I can’t believe that she read more books than me so I went book shopping.

Question

by jon laa on October 21st, 2009

If God made dogs smell, why did God make man see?

Or was superficialness a deliberate choice of man?

Psychotic

by jon laa on October 21st, 2009

Back home again and I don’t exactly appreciate it. I’m pretty much torn between my own pursuits and what is expected of me back there. It’s much easier, much easier to fulfill what is expected of me than to attend to those many lovely ideas I have.

And. MICHELLE FORGOT MY HARD DRIVE AGAIN.

Be back later.

Illness

by carrie on October 20th, 2009

The fundamental difference between my family and his is probably God.

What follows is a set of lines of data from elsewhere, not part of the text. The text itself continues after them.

Lemma read_manifests_spec a trusted names d ps d' :
  read_manifests a trusted names d = (ps, d') -> NoDup (keys d) -> Forall (entry_ok a trusted) d ->
  NoDup (keys d') /\ Forall (entry_ok a trusted) d' /\ (forall k, k ∈ keys d -> k ∈ keys d') /\
  (forall n m data, n ∈ names -> verify_manifest a n None trusted None = Ok m -> get n a = Ok data -> sha256 data ∈ keys d') /\
  (ps = [] <-> forall n, n ∈ names -> exists m, verify_manifest a n None trusted None = Ok m).
Proof.
  revert d ps; induction names as [|n names IH]; intros d ps Hr Hn Hf; simpl in Hr.
  - injection Hr as <- <-. split; [done|]. split; [done|]. split; [done|].
    split; [by intros n m data ?%elem_of_nil|]. split; [by intros _ n ?%elem_of_nil|done].
  - destruct (verify_manifest a n None trusted None) as [m|e] eqn:Ev.
    + destruct (get n a) as [data|e] eqn:Eg.
      * assert (Hf' : Forall (entry_ok a trusted) (dict_set (sha256 data) (m, n) d)).
        { rewrite Forall_forall in *. intros x [->|Hx]%elem_of_dict_set; [|by apply Hf]. split; [done|]. by exists data. }
        destruct (IH _ _ Hr (NoDup_dict_set _ _ _ Hn) Hf') as (H1 & H2 & H3 & H4 & H5).
        assert (Hkey : forall k, k ∈ keys d \/ k = sha256 data -> k ∈ keys (dict_set (sha256 data) (m, n) d)).
        { intros k Hk. rewrite keys_dict_set. case_bool_decide; [by destruct Hk as [ | -> ]|].
          apply elem_of_app. destruct Hk as [ | -> ]; [by left|right; by left]. }
        split; [done|]. split; [done|]. split; [auto|]. split.
        -- intros n0 m0 data0 [->|Hin]%elem_of_cons Hv Hg; [|by eapply H4]. assert (data0 = data) as -> by congruence.
           apply H3, Hkey. by right.
        -- rewrite H5. split; [intros Hall x [->|Hx]%elem_of_cons; [by exists m|auto]|].
           intros Hall x Hx. apply Hall. by right.
      * apply verify_manifest_iff in Ev as (mb & (sig & pem & p & data & Hg & _) & _). congruence.
    + destruct (read_manifests a trusted names d) as [ps1 d1] eqn:Er. injection Hr as <- <-.
      destruct (IH _ _ Er Hn Hf) as (H1 & H2 & H3 & H4 & H5). split; [done|]. split; [done|]. split; [done|]. split.
      * intros n0 m0 data0 [->|Hin]%elem_of_cons Hv Hg; [congruence|by eapply H4].
      * split; [done|]. intros Hall. destruct (Hall n) as [m Hm]; [by left|congruence].
Qed.

(** C10: the verifier reports no problem exactly when every manifest of the archive verifies (its
    signature by the key it names, of the trusted ones, and the hash of its file) and the manifests
    form one chain: following each one's back pointer from one start visits each exactly once and
    ends at one that has none.  What it checks is each manifest that verifies, by its own hash. *)
Theorem archive_verified_iff a trusted :
  let d := (read_manifests a trusted (manifests a) []).2 in
  ((verify_archive a trusted).1 = [] <->
     (forall n, n ∈ manifests a -> exists m, verify_manifest a n None trusted None = Ok m) /\ exists c, one_chain d c) /\
  Forall (entry_ok a trusted) d /\
  (forall n m data, n ∈ manifests a -> verify_manifest a n None trusted None = Ok m -> get n a = Ok data -> sha256 data ∈ keys d).
Proof.
  intros d. unfold d, AuditVerify.verify_archive. destruct (read_manifests a trusted (manifests a) []) as [bad d0] eqn:Er. cbn [snd].
  destruct (read_manifests_spec _ _ _ _ _ _ Er) as (Hn & Hf & _ & Hk & Hbad); [constructor|constructor|].
  split; [|done]. pose proof (check_chain_sound d0 Hn) as Hs. pose proof (fun c => check_chain_complete d0 c Hn) as Hc.
  destruct (check_chain d0) as [broken visited]. cbn [fst] in *. rewrite app_nil, Hbad. split.
  - intros [H1 ->]. auto.
  - intros [H1 [c Hone]]. split; [done|]. by eapply Hc.
Qed.
End Archive.

(** ** What the chain alone does not notice *)

(** Without the newest manifest (nothing points to it), a chain is a chain: its removal goes unseen. *)
Lemma newest_removed d h c : NoDup (keys d) -> one_chain d (h :: c) ->
  (check_chain (List.filter (fun kv => negb (String.eqb kv.1 h)) d)).1 = [].
Proof.
  intros Hn [Hc (start & stop & Hp & Hy)]. set (d' := List.filter _ d).
  assert (Hkeys : keys d' = List.filter (fun k => negb (String.eqb k h)) (keys d)).
  { unfold d'. clear. induction d as [|[k v] d IH]; simpl; [done|]. destruct (String.eqb k h); simpl; by rewrite IH. }
  assert (Hn' : NoDup (keys d')) by (rewrite Hkeys; apply NoDup_ListNoDup, List.NoDup_filter; by apply NoDup_ListNoDup).
  assert (Hnc : NoDup (h :: c)) by by rewrite Hc.
  apply NoDup_cons in Hnc as [Hh Hnc].
  assert (Hget : forall k v, k <> h -> dict_get k d = Some v -> dict_get k d' = Some v).
  { intros k v Hne Hg. apply dict_get_elem in Hg; [|done]. apply dict_get_elem; [done|]. unfold d'.
    apply list_elem_of_In, filter_In. rewrite <- list_elem_of_In. split; [done|]. simpl.
    by apply negb_true_iff, String.eqb_neq. }
  apply (check_chain_complete d' c Hn'). split.
  - apply NoDup_Permutation; [done..|]. intros k. rewrite Hkeys.
    rewrite (list_elem_of_In (List.filter _ _) k), filter_In, <- list_elem_of_In, <- Hc, elem_of_cons.
    rewrite negb_true_iff, String.eqb_neq. split; [|tauto]. intros Hk. split; [by right|congruence].
  - destruct Hp as (_ & v & Hv & Hp). exists (m_prev v.1), stop. split; [|done].
    clear Hc Hv Hnc. revert Hp Hh. generalize (m_prev v.1). induction c as [|k c IH]; intros x Hp Hh; [done|].
    destruct Hp as (Ht & w & Hw & Hp). rewrite elem_of_cons in Hh. split; [done|]. exists w.
    split; [apply Hget; [by intros ->; apply Hh; left|done]|]. apply IH; [done|]. tauto.
Qed.

(** ** A concrete archive *)

Definition demo_verify := verify_archive (A := gmap string string) demo_sha256 demo_loads demo_load_pem demo_raw demo_check.
Definition demo_archive : gmap string string :=
  s_archive (demo_write demo_key 20737 0 demo_rows None 7 (demo_store demo_rows)).2.

Example demo_archive_verifies : (demo_verify demo_archive (Some ["hk"%string])).1 = [].
Proof. vm_compute. reflexivity. Qed.
(** An edited data file, and a key nobody trusts. *)
Example demo_edited :
  (demo_verify (<["2026/10/audit-2026-10-11.jsonl.gz"%string := "edited"%string]> demo_archive) None).1 =
  [BadManifest (FileMismatch "2026/10/audit-2026-10-11.manifest.json")].
Proof. vm_compute. reflexivity. Qed.
Example demo_untrusted :
  (demo_verify demo_archive (Some ["other"%string])).1 =
  [BadManifest (UnknownKey "2026/10/audit-2026-10-11.manifest.json" "hk")].
Proof. vm_compute. reflexivity. Qed.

I wouldn’t even go into the details of religion or faith but the absence of belief in the existence of a higher power in his family is enough for now.

Of course the faith we, referring to applicable christians, have probably bewildered almost every other soul. But it is this exact assurance that all will be fine, I wouldn’t die, and even if I did it wouldn’t be death in vain, that somewhat lifts all human worries and woes from our lives. I’m sure it’s unexplained and can never be put in words or expressed in any distinguished form. This assurance we, again referring to applicable christians, have also happens to be an attraction of mockery from those seemingly wiser men of skepticism. Our inability to convey what we have does not in one way or another translate to its absence but only reflects what manner of person we, referring to the entire human race, are—pretty much restrained, imperfect and wouldn’t live beyond a minute fraction of where our imagination brings us.

Even if you’d like to challenge the existence of my God and my faith or assurance, you can’t deny there’s much we lack while limitations abound. It is never about us controlling our lives—you barely have any authority over your flesh and definitely have none over the cycle of life—it’s about letting go of our insecurities and letting what is beyond who we are, incomprehensible, unseen and perfect to lift us above the curse of the ground to where we find rest.

Before you decide once again to brush me off as being foolish, blinded by religious teachings, you probably should rethink. Unless you’ve given yourself and my God a test-drive, you’re not in any position to judge. If you had and my God failed you, I’m sorry it’s not meant to be.